A holistic approach to science education – Interview with Dr. Janet Chan, HKU Outstanding Teaching Award 2020 Recipient
The article features an informal interview with Dr. Janet Chan. Dr. Chan is a Lecturer of School of Biological Sciences and the Programme Coordinator of Master of Science in Environmental Management at HKU. She received the 2020 HKU Outstanding Teaching Award and the Award for Teaching Excellence 2019-20 of the Faculty of Science.
Tracy: Congratulations! Could you briefly share with us your teaching philosophy and how that underpins your teaching approaches?
Janet: C. S. Lewis once said “the task of the modern educator is not to cut down jungles, but to irrigate deserts.” Students can have different “deserts”, whether it is a lack of motivation to learn, hatred toward a subject, or trouble grasping concepts. I believe a great teacher encourages imagination and inspires students to achieve beyond what they thought to be possible, helping them engage and support their learning. I therefore adopt a holistic science education approach in which project-based learning is a significant component. I adapted the framework of Larmer and associates and incorporated eight elements into project-based learning design: a challenging problem or inquiry, sustained inquiry, authenticity, student voice and choice, reflection, critique and revision, public product, and impact. I added the element “impact” to the original framework because I regard impact as tangible evidence of students’ contribution to the betterment of the environment.
Tracy: Among these elements, would you please highlight or elaborate on some for us?
Janet: Let me highlight three of these essential elements. That is, “sustained inquiry”, and “student voice and choice”, and “authenticity”.
During the process of “sustained inquiry”, I adopt a constructivist approach, meaning that I act as a facilitator to ask students questions to guide them in the correct direction. I conduct regular “chit-chat meetings” with students in an attempt to build a community of learners in which they can learn from each other. Students are also involved in real-world tasks and actual contexts. They are required to design products and services for their target communities. For example, students run recycling programmes to engage the public and raise their awareness. Through the programmes, people can learn more about waste reduction, which is a critical environmental topic in Hong Kong. These real-world tasks led to a sustainable impact for improving our environment.

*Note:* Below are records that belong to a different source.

(** * douyin-downloader: scheduling core

    A shallow embedding of the four cooperating pieces of the download
    engine and the properties claimed for them:

    - [RateLimiter]   : [core/rate_limiter.py], class [AdaptiveRateLimiter]
    - [Retry]         : [strategies/retry_strategy.py], class [RetryStrategy]
    - [Queue]         : [core/queue_manager.py], class [PersistentQueue]
    - [Orchestrator]  : [core/orchestrator.py], class [DownloadOrchestrator]

    Conventions.  Python [int] is [Z].  A Python [float] that holds a clock
    reading or a duration is the rational it denotes ([Q]); differences of
    clock readings are taken exactly.  The two products of an [int] with a
    [float] literal ([* 0.7], [* 1.2]) are computed as binary64 does, see
    [Binary64].  [str] is [string] (the UTF-8 bytes; [Base.lower] reads the
    code points off them).  Every call of a
    coroutine is taken as one atomic step; what the environment decides
    (clock readings, storage faults, what a download returns, fresh ids) is
    an explicit argument. *)

From Stdlib Require Import ZArith QArith Lqa String Ascii Bool Lia.
From stdpp Require Import gmap strings list sorting pretty.

Open Scope bool_scope.
Open Scope Z_scope.

(** ** Comparisons on rationals as booleans *)

Definition Qltb (x y : Q) : bool := negb (Qle_bool y x).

Tracy: I am aware that you emphasise internationalising teaching and learning and developing global citizenship. Some colleagues found it challenging to achieve these aims among STEM (Science, Technology, Engineering, and Mathematics) students. Could you share with us your approaches?
Janet: To me, internationalising teaching and learning does not mean just sending students abroad or admitting more international students to the class. Instead, it should incorporate the international, intercultural, and global dimensions into the curriculum, co-curriculum and other aspects of student learning so that students can have internationalised learning both outside Hong Kong and on campus. I internationalised my teaching by integrating internationalisation at home and experiential learning programmes. Within the curriculum, I tried to create a close connection between the subject learning and the real-world relevance across national and cultural contexts. For example, when I taught environmental health risk assessment, which involved many scientific theories and calculation, I introduced relevant news and overseas cases to illustrate how to operate this scientific assessment. Students expressed that the real-world examples made the concepts less abstract and scary and that they learned how complicated scientific concepts could be applied to real problems. I also created inter-university student academic exchange platforms for students to learn about intercultural perspectives.

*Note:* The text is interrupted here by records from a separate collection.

(** * Straeto: the bus package (bus/bus.py)

    A shallow embedding of the schedule catalog ([BusTrip], [BusService],
    [BusRoute]), the stop directory ([BusStop]) and the fleet state cache
    ([Bus]) of bus/bus.py, with the properties of their specification.

    Conventions of the embedding:
    - a Python [str] is a [string]; its characters are read as the code
      points 0..255;
    - a Python [int] is a [Z], a Python [float] is a binary64 [float];
    - a [dict] is a [gmap]; the class attributes that hold the registries
      are the fields of an explicit state record;
    - a call that can raise returns a [result]; code that mutates a
      registry before raising returns the state it leaves behind together
      with the exception. *)

From Stdlib Require Import ZArith Ascii String PrimFloat.
From stdpp Require Import base option list gmap strings.

Local Open Scope Z_scope.

(** ** Exceptions and results *)

Inductive exn : Set :=
  | AssertionError
  | IndexError
  | KeyError
  | TypeError
  | ValueError
  | OSError
  | ConnectionError
  | ParseError.

Inductive result (A : Type) : Type :=
  | Ok (a : A)
  | Raise (e : exn).
Arguments Ok {A} a.
Arguments Raise {A} e.

Definition is_ok {A} (r : result A) : bool :=
  match r with Ok _ => true | Raise _ => false end.

Definition result_bind {A B} (r : result A) (k : A -> result B) : result B :=
  match r with Ok a => k a | Raise e => Raise e end.

Notation "x <-? r ; k" := (result_bind r (fun x => k))
  (at level 100, r at next level, right associativity).

(** A computation over a state [S]: the state it leaves behind, and the
    value it returns or the exception it raises.  The state survives an
    exception, as the attributes of a Python class do. *)
Definition M (S A : Type) : Type := S -> S * result A.

Definition ret {S A} (a : A) : M S A := fun s => (s, Ok a).
Definition throw {S A} (e : exn) : M S A := fun s => (s, Raise e).
Definition bind {S A B} (m : M S A) (k : A -> M S B) : M S B :=
  fun s => match m s with
           | (s', Ok a) => k a s'
           | (s', Raise e) => (s', Raise e)
           end.
Definition lift {S A} (r : result A) : M S A := fun s => (s, r).
Definition gets {S A} (f : S -> A) : M S A := fun s => (s, Ok (f s)).
Definition modify {S} (f : S -> S) : M S unit := fun s => (f s, Ok tt).

Notation "x <- m ;; k" := (bind m (fun x => k))
  (at level 100, m at next level, right associativity).
Notation "m ;;; k" := (bind m (fun _ => k))
  (at level 100, right associativity).

(** ** Strings *)

Module Str.

(** [str.isspace] on the code points below 256. *)
Definition is_space (c : ascii) : bool :=
  let n := Z.of_nat (nat_of_ascii c) in
  ((9 <=? n) && (n <=? 13)) || ((28 <=? n) && (n <=? 32))
  || (n =? 133) || (n =? 160).

Fixpoint lstrip (s : string) : string :=
  match s with
  | String c s' => if is_space c then lstrip s' else s
  | EmptyString => EmptyString
  end.

(** [rstrip] keeps a character when it is not a space or when something
    is left after it. *)
Fixpoint rstrip (s : string) : string :=
  match s with
  | EmptyString => EmptyString
  | String c s' =>
      match rstrip s' with
      | EmptyString => if is_space c then EmptyString else String c EmptyString
      | r => String c r
      end
  end.

(** [s.strip()] *)
Definition strip (s : string) : string := rstrip (lstrip s).

(** [s[a:b]] for [0 <= a <= b]: the slice is clamped to the string. *)
Definition slice (a b : nat) (s : string) : string :=
  String.substring a (b - a) s.

(** [s.split(sep)] for a separator of one character: the fields between
    the separators, at least one. *)
Fixpoint split (sep : ascii) (s : string) : list string :=
  match s with
  | EmptyString => [EmptyString]
  | String c s' =>
      if Ascii.eqb c sep then EmptyString :: split sep s'
      else match split sep s' with
           | f :: fs => String c f :: fs
           | [] => [String c EmptyString]
           end
  end.

Definition to_list (s : string) : list ascii := String.list_ascii_of_string s.

End Str.

(** ** [int(s)] on a string

    Python strips white space at both ends, reads an optional sign, and
    then decimal digits in which single underscores may separate digits.
    Anything else is a [ValueError]. *)

Module PyInt.

Definition digit (c : ascii) : option Z :=
  let n := Z.of_nat (nat_of_ascii c) in
  if (48 <=? n) && (n <=? 57) then Some (n - 48) else None.

(** [digits acc prev_us s]: the digits of [s] appended to [acc];
    [prev_us] says that the previous character was an underscore. *)
Fixpoint digits (acc : Z) (prev_us : bool) (s : string) : option Z :=
  match s with
  | EmptyString => if prev_us then None else Some acc
  | String c s' =>
      if Ascii.eqb c "_"%char then
        if prev_us then None else digits acc true s'
      else
        match digit c with
        | Some d => digits (10 * acc + d) false s'
        | None => None
        end
  end.

(** The unsigned part: it starts with a digit. *)
Definition unsigned (s : string) : option Z :=
  match s with
  | EmptyString => None
  | String c _ =>
      match digit c with
      | Some _ => digits 0 false s
      | None => None
      end
  end.

Definition parse (s : string) : option Z :=
  match Str.strip s with
  | String "+"%char t => unsigned t
  | String "-"%char t => Z.opp <$> unsigned t
  | t => unsigned t
  end.

(** [int(s)] *)
Definition int (s : string) : result Z :=
  match parse s with
  | Some n => Ok n
  | None => Raise ValueError
  end.

(** [int(x)] where [x] is a string or [None]. *)
Definition int_opt (x : option string) : result Z :=
  match x with
  | Some s => int s
  | None => Raise TypeError
  end.

End PyInt.

(** ** [datetime.date]

    [date(y, m, d)] checks its fields; dates compare as the triples
    (year, month, day); [weekday()] is 0 on Monday and 6 on Sunday. *)

Module PyDate.

Record date : Set := Date { year : Z; month : Z; day : Z }.

Definition is_leap (y : Z) : bool :=
  (y mod 4 =? 0) && (negb (y mod 100 =? 0) || (y mod 400 =? 0)).

Definition days_in_month (y m : Z) : Z :=
  if (m =? 2) && is_leap y then 29
  else match m with
       | 1 => 31 | 2 => 28 | 3 => 31 | 4 => 30 | 5 => 31 | 6 => 30
       | 7 => 31 | 8 => 31 | 9 => 30 | 10 => 31 | 11 => 30 | 12 => 31
       | _ => 0
       end.

Definition days_before_year (y : Z) : Z :=
  let p := y - 1 in p * 365 + p / 4 - p / 100 + p / 400.

Definition days_before_month (y m : Z) : Z :=
  match m with
  | 1 => 0 | 2 => 31 | 3 => 59 | 4 => 90 | 5 => 120 | 6 => 151
  | 7 => 181 | 8 => 212 | 9 => 243 | 10 => 273 | 11 => 304 | 12 => 334
  | _ => 0
  end + (if (2 <? m) && is_leap y then 1 else 0).

Definition valid (y m d : Z) : bool :=
  (1 <=? y) && (y <=? 9999) && (1 <=? m) && (m <=? 12)
  && (1 <=? d) && (d <=? days_in_month y m).

(** [date(y, m, d)] *)
Definition make (y m d : Z) : result date :=
  if valid y m d then Ok (Date y m d) else Raise ValueError.

Definition toordinal (x : date) : Z :=
  days_before_year (year x) + days_before_month (year x) (month x) + day x.

(** [x.weekday()] *)
Definition weekday (x : date) : nat := Z.to_nat ((toordinal x + 6) mod 7).

(** [x <= y] *)
Definition le (x y : date) : bool :=
  (year x <? year y)
  || ((year x =? year y)
      && ((month x <? month y)
          || ((month x =? month y) && (day x <=? day y)))).

(** [x < y] *)
Definition lt (x y : date) : bool := negb (le y x).

End PyDate.

Import PyDate.

(** ** The schedule catalog: trips, services, routes *)

Record BusTrip : Set := {
  trip_id : string;
  headsign : string;
  short_name : string;
  direction : string;
  block : string
}.

(** A service object.  [weekdays] is the list built from the characters
    9..15 of the service code, Monday first. *)
Record BusService : Type := {
  service_id : string;
  service_trips : gmap string BusTrip;
  valid_from : date;
  weekdays : list bool
}.

(** A route object.  Its [_services] dict maps the id of a service to the
    service object, which is the object registered under that id in
    [BusService._all_services] (a service registers itself when it is
    built, and nothing is ever removed from that registry); the model
    keeps the keys and reads the objects from the registry. *)
Record BusRoute : Type := {
  route_id : string;
  route_services : gset string
}.

(** The class attributes [BusTrip._all_trips], [BusService._all_services]
    and [BusRoute._all_routes]. *)
Record Catalog : Type := {
  all_trips : gmap string BusTrip;
  all_services : gmap string BusService;
  all_routes : gmap string BusRoute
}.

Definition empty_catalog : Catalog :=
  {| all_trips := ∅; all_services := ∅; all_routes := ∅ |}.

Definition set_trips (f : gmap string BusTrip -> gmap string BusTrip) (c : Catalog) : Catalog :=
  {| all_trips := f (all_trips c); all_services := all_services c; all_routes := all_routes c |}.
Definition set_services (f : gmap string BusService -> gmap string BusService) (c : Catalog) : Catalog :=
  {| all_trips := all_trips c; all_services := f (all_services c); all_routes := all_routes c |}.
Definition set_routes (f : gmap string BusRoute -> gmap string BusRoute) (c : Catalog) : Catalog :=
  {| all_trips := all_trips c; all_services := all_services c; all_routes := f (all_routes c) |}.

(** [BusTrip(trip_id=.., headsign=.., ...)] *)
Definition BusTrip_init (t : BusTrip) : M Catalog BusTrip :=
  modify (set_trips <[trip_id t := t]>) ;;; ret t.

(** [BusTrip.get(trip_id)] *)
Definition BusTrip_get (tid : string) (c : Catalog) : option BusTrip :=
  all_trips c !! tid.

(** The weekday list of a service code: [[c != "-" for c in sid[9:16]]] *)
Definition decode_weekdays (sid : string) : list bool :=
  map (fun c => negb (Ascii.eqb c "-"%char)) (Str.to_list (Str.slice 9 16 sid)).

(** The start date of a service code:
    [date(int(sid[0:4]), int(sid[4:6]), int(sid[6:8]))] *)
Definition decode_valid_from (sid : string) : result date :=
  y <-? PyInt.int (Str.slice 0 4 sid);
  m <-? PyInt.int (Str.slice 4 6 sid);
  d <-? PyInt.int (Str.slice 6 8 sid);
  PyDate.make y m d.

(** [BusService(service_id)] *)
Definition BusService_init (sid : string) : M Catalog BusService :=
  vf <- lift (decode_valid_from sid) ;;
  let s := {| service_id := sid; service_trips := ∅;
              valid_from := vf; weekdays := decode_weekdays sid |} in
  modify (set_services <[sid := s]>) ;;; ret s.

(** [BusService.get(service_id)] *)
Definition BusService_get (sid : string) : M Catalog BusService :=
  fun c => match all_services c !! sid with
           | Some s => (c, Ok s)
           | None => BusService_init sid c
           end.

(** [s.is_active_on_date(on_date)] *)
Definition is_active_on_date (s : BusService) (on_date : date) : result bool :=
  if PyDate.le (valid_from s) on_date then
    match weekdays s !! weekday on_date with
    | Some b => Ok b
    | None => Raise IndexError
    end
  else Ok false.

(** [s.is_active_on_weekday(weekday)], for a weekday that is not negative *)
Definition is_active_on_weekday (s : BusService) (wd : nat) : result bool :=
  match weekdays s !! wd with
  | Some b => Ok b
  | None => Raise IndexError
  end.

Meanwhile, experiential learning is an important component of my programme. I incorporated an overseas experiential learning component into two of my courses. I actively involved students by inviting them to co-design the learning activities and assessment tasks before, during, and after the learning trips. I found that the service-learning components, ongoing reflective practices, and students being empowered to learn as partners to be enabling factors for their development of global citizenship.
Tracy: Thank you for the insights. Do you have any suggestions for science educators or educators in general?
Janet: Reflecting on my past ten years of teaching, I firmly believe that a holistic approach that involves outcomes-based, problem-based, and project-based learning is crucial for science education. I hope to bring my students closer to the grand challenges and real-world issues so that they could make sense of what they learn in class and envision how they can contribute to the local and global society.
- Larmer, J., Mergendoller, J., & Boss S. (2015). Setting the standard for project based learning. The Buck Institute of Education. ASCD, Alexandria, VA USA.